# [What you need to do]
Print, exactly as given, each line of the data from the line containing "two_wires))) as H" up to and including its last line.

# [Data provided]
-.-.-

(** The table of a device of two wires, before and after a CNOT. *)
Lemma wire_edge_table_invariant_witness :
  wire_table_ok two_wires
  ∧ wire_table_ok (state_of (apply "CNOT" (Some [0; 1]) [] two_wires))
  ∧ ∃ old new,
      _free_wire_edges two_wires !! 1 = Some old
      ∧ _free_wire_edges (state_of (apply "CNOT" (Some [0; 1]) [] two_wires)) !! 1
        = Some new
      ∧ (old ∉ _free_wire_edges (state_of (apply "CNOT" (Some [0; 1]) [] two_wires)))
      ∧ ¬ is_dangling (joined (state_of (apply "CNOT" (Some [0; 1]) [] two_wires))) old.
Proof.
  assert (_rep two_wires = "exact") as Hex by (vm_compute; reflexivity).
  assert (¬ state_preparation "CNOT") as Hop by (intros [H | H]; discriminate H).
  assert (apply "CNOT" (Some [0; 1]) [] two_wires
          = Ok tt (state_of (apply "CNOT" (Some [0; 1]) [] two_wires))) as H
    by (vm_compute; reflexivity).
  destruct (wire_edge_table_invariant two_wires
              (state_of (apply "CNOT" (Some [0; 1]) [] two_wires))
              "CNOT" (Some [0; 1]) [] (or_introl Hex)) as (Hinit & _ & _ & Hgate & _).
  assert ("exact" ∈ ["exact"; "mps"]) as Hin
    by (apply (bool_decide_unpack _); vm_compute; exact I).
  assert (0 < 2) as H2 by lia. assert (0 < 3) as H3 by lia.
  destruct (Hinit 2 3 "exact" "auto" H2 H3 Hin) as (s0 & H0 & Hok & _).
  assert (s0 = two_wires) as Hs0 by (unfold two_wires; rewrite H0; reflexivity).
  rewrite Hs0 in Hok.
  destruct (Hgate Hop Hok H) as (Hok' & _ & ws & Hws & _ & Hon).
  injection Hws as Hws.
  assert (1 ∈ ws) as H1 by (rewrite <- Hws; apply (bool_decide_unpack _); vm_compute; exact I).
  destruct (Hon 1 H1) as (old & new & Hold & Hnew & _ & Hgone & Hjoined).
  split; [exact Hok |]. split; [exact Hok' |].
  exists old, new. exact (conj Hold (conj Hnew (conj Hgone (Hjoined Hex)))).
Defined.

-.-.-

# [Written reply]
          = Ok tt (state_of (apply "CNOT" (Some [0; 1]) [] two_wires))) as H
    by (vm_compute; reflexivity).
  destruct (wire_edge_table_invariant two_wires
              (state_of (apply "CNOT" (Some [0; 1]) [] two_wires))
              "CNOT" (Some [0; 1]) [] (or_introl Hex)) as (Hinit & _ & _ & Hgate & _).
  assert ("exact" ∈ ["exact"; "mps"]) as Hin
    by (apply (bool_decide_unpack _); vm_compute; exact I).
  assert (0 < 2) as H2 by lia. assert (0 < 3) as H3 by lia.
  destruct (Hinit 2 3 "exact" "auto" H2 H3 Hin) as (s0 & H0 & Hok & _).
  assert (s0 = two_wires) as Hs0 by (unfold two_wires; rewrite H0; reflexivity).
  rewrite Hs0 in Hok.
  destruct (Hgate Hop Hok H) as (Hok' & _ & ws & Hws & _ & Hon).
  injection Hws as Hws.
  assert (1 ∈ ws) as H1 by (rewrite <- Hws; apply (bool_decide_unpack _); vm_compute; exact I).
  destruct (Hon 1 H1) as (old & new & Hold & Hnew & _ & Hgone & Hjoined).
  split; [exact Hok |]. split; [exact Hok' |].
  exists old, new. exact (conj Hold (conj Hnew (conj Hgone (Hjoined Hex)))).
Defined.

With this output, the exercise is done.